=== Begin Enclosure ===

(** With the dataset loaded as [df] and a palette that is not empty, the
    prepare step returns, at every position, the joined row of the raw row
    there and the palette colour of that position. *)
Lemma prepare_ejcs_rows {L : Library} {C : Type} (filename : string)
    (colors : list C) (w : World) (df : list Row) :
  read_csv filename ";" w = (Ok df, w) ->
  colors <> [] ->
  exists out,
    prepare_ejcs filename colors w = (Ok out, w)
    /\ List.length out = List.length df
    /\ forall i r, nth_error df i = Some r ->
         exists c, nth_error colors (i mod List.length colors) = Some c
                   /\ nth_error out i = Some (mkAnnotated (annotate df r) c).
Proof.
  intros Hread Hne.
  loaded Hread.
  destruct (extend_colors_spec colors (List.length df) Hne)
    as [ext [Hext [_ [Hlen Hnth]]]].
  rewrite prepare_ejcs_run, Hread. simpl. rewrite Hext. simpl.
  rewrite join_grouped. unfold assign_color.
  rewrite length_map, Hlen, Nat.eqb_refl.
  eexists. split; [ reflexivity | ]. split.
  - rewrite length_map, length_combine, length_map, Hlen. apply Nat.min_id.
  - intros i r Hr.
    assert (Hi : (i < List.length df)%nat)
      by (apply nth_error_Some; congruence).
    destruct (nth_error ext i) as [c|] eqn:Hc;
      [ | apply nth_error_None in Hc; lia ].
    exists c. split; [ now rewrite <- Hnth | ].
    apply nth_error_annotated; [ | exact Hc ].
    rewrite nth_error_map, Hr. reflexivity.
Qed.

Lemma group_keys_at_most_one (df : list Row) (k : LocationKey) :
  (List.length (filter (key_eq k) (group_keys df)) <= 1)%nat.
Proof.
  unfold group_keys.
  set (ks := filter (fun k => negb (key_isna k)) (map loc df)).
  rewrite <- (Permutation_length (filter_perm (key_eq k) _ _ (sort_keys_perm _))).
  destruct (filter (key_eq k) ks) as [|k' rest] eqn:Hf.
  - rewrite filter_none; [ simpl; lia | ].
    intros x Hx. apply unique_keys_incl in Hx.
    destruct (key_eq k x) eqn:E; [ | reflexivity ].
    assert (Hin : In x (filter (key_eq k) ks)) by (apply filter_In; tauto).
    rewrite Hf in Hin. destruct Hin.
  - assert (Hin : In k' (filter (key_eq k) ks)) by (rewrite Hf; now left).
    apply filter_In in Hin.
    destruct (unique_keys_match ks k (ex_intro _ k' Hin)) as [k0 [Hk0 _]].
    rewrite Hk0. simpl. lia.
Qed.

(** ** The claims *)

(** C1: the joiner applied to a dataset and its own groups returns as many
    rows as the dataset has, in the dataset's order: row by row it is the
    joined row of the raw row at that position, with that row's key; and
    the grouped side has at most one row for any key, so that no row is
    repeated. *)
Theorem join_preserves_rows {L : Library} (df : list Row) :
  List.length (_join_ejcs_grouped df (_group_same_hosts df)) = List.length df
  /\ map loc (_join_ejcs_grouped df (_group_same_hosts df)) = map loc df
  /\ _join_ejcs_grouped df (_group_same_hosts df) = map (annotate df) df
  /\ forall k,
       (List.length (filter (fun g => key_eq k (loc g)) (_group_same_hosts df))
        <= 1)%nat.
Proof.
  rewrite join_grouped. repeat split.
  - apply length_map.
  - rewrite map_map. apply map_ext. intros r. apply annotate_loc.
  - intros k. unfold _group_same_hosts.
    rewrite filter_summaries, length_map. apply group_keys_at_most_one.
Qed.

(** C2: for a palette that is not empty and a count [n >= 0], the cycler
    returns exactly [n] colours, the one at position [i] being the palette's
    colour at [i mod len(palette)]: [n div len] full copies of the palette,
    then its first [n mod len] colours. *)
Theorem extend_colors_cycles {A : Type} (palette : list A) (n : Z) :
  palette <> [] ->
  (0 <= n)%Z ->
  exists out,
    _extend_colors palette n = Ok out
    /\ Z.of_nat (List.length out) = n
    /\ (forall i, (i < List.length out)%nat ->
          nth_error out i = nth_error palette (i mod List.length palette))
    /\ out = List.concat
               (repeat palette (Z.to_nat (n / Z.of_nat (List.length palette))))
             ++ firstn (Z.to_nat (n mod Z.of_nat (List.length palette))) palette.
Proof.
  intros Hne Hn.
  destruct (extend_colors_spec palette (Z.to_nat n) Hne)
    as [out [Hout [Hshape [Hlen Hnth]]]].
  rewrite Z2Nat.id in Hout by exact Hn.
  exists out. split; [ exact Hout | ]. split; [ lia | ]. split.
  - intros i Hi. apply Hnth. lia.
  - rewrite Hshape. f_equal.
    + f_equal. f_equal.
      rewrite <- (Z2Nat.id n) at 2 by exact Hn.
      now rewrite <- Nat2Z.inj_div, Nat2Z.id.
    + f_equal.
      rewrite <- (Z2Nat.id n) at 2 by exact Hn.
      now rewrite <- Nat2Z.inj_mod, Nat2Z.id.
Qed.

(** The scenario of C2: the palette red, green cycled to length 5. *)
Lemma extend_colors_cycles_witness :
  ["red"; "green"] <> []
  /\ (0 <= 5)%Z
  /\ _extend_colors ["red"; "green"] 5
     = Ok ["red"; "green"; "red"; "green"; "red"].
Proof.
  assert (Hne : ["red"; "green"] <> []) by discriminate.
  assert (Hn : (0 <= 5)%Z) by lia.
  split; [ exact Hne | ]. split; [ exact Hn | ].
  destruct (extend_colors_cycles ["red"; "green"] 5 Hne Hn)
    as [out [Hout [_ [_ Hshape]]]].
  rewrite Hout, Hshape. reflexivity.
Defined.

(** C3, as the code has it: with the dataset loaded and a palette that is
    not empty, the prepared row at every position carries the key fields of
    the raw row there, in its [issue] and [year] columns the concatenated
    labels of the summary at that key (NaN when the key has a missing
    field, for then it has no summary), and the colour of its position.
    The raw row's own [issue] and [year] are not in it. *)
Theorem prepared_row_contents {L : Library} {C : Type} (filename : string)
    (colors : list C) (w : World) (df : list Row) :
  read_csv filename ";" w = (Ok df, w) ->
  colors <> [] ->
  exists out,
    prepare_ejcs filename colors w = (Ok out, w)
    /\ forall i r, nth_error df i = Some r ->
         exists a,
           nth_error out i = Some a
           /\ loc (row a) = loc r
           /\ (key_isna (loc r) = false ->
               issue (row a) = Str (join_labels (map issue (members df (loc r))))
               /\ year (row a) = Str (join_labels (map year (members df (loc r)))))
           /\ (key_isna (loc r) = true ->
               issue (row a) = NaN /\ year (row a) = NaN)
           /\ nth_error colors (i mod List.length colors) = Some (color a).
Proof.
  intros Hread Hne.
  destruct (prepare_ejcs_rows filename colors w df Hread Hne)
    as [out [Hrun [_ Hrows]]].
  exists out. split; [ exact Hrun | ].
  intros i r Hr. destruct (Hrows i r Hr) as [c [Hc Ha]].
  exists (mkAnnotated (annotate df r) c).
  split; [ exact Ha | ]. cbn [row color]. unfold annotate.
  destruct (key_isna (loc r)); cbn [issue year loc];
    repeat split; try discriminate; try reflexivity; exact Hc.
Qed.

=== End Enclosure ===
=== Begin Enclosure ===

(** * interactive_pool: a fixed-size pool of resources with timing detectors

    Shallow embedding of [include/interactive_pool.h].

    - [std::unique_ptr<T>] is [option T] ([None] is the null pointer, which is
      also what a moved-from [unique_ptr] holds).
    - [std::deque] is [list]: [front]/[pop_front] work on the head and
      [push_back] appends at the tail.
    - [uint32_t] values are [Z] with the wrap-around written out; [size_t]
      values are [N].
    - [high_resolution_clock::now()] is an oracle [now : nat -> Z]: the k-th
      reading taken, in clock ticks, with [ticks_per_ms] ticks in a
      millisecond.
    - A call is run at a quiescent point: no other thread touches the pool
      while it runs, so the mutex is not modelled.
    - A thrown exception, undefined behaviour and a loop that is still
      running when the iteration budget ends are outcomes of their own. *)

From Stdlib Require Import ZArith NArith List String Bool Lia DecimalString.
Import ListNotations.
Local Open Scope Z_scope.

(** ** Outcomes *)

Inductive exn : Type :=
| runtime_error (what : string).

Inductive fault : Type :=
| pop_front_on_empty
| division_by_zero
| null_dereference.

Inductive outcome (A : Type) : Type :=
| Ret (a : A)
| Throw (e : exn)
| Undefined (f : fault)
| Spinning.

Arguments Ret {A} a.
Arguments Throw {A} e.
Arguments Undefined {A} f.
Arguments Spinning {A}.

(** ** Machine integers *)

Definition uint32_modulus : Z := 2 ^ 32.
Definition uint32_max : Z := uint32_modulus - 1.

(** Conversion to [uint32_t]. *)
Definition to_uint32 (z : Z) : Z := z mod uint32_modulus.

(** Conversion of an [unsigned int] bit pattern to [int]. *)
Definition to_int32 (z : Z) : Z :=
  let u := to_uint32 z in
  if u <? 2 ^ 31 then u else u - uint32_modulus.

=== End Enclosure ===
=== Begin Enclosure ===

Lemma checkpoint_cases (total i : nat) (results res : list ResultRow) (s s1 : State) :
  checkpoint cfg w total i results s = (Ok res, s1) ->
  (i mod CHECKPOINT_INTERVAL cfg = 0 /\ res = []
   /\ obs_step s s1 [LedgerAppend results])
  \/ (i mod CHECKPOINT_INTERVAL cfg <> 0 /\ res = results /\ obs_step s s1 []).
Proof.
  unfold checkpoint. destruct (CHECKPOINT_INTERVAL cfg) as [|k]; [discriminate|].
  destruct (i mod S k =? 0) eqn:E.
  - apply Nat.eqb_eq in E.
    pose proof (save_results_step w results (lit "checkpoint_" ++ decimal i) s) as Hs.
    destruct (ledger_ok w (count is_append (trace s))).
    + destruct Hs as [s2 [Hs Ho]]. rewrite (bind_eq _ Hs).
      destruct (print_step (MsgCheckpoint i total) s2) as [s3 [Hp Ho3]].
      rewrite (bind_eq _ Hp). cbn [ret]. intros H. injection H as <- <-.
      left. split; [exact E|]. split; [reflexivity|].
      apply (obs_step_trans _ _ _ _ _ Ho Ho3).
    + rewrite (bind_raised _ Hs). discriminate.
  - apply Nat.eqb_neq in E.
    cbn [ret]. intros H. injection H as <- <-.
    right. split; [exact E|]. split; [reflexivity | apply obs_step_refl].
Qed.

=== End Enclosure ===

__Task description__
Reproduce, character for character, only the lines of the preceding data that start at the line with "rewrite join_grouped. unfold assign_color." and end at the line with "rewrite Hf in Hin. destruct Hin.", both included.

__Result of the exercise__
  rewrite join_grouped. unfold assign_color.
  rewrite length_map, Hlen, Nat.eqb_refl.
  eexists. split; [ reflexivity | ]. split.
  - rewrite length_map, length_combine, length_map, Hlen. apply Nat.min_id.
  - intros i r Hr.
    assert (Hi : (i < List.length df)%nat)
      by (apply nth_error_Some; congruence).
    destruct (nth_error ext i) as [c|] eqn:Hc;
      [ | apply nth_error_None in Hc; lia ].
    exists c. split; [ now rewrite <- Hnth | ].
    apply nth_error_annotated; [ | exact Hc ].
    rewrite nth_error_map, Hr. reflexivity.
Qed.

Lemma group_keys_at_most_one (df : list Row) (k : LocationKey) :
  (List.length (filter (key_eq k) (group_keys df)) <= 1)%nat.
Proof.
  unfold group_keys.
  set (ks := filter (fun k => negb (key_isna k)) (map loc df)).
  rewrite <- (Permutation_length (filter_perm (key_eq k) _ _ (sort_keys_perm _))).
  destruct (filter (key_eq k) ks) as [|k' rest] eqn:Hf.
  - rewrite filter_none; [ simpl; lia | ].
    intros x Hx. apply unique_keys_incl in Hx.
    destruct (key_eq k x) eqn:E; [ | reflexivity ].
    assert (Hin : In x (filter (key_eq k) ks)) by (apply filter_In; tauto).
    rewrite Hf in Hin. destruct Hin.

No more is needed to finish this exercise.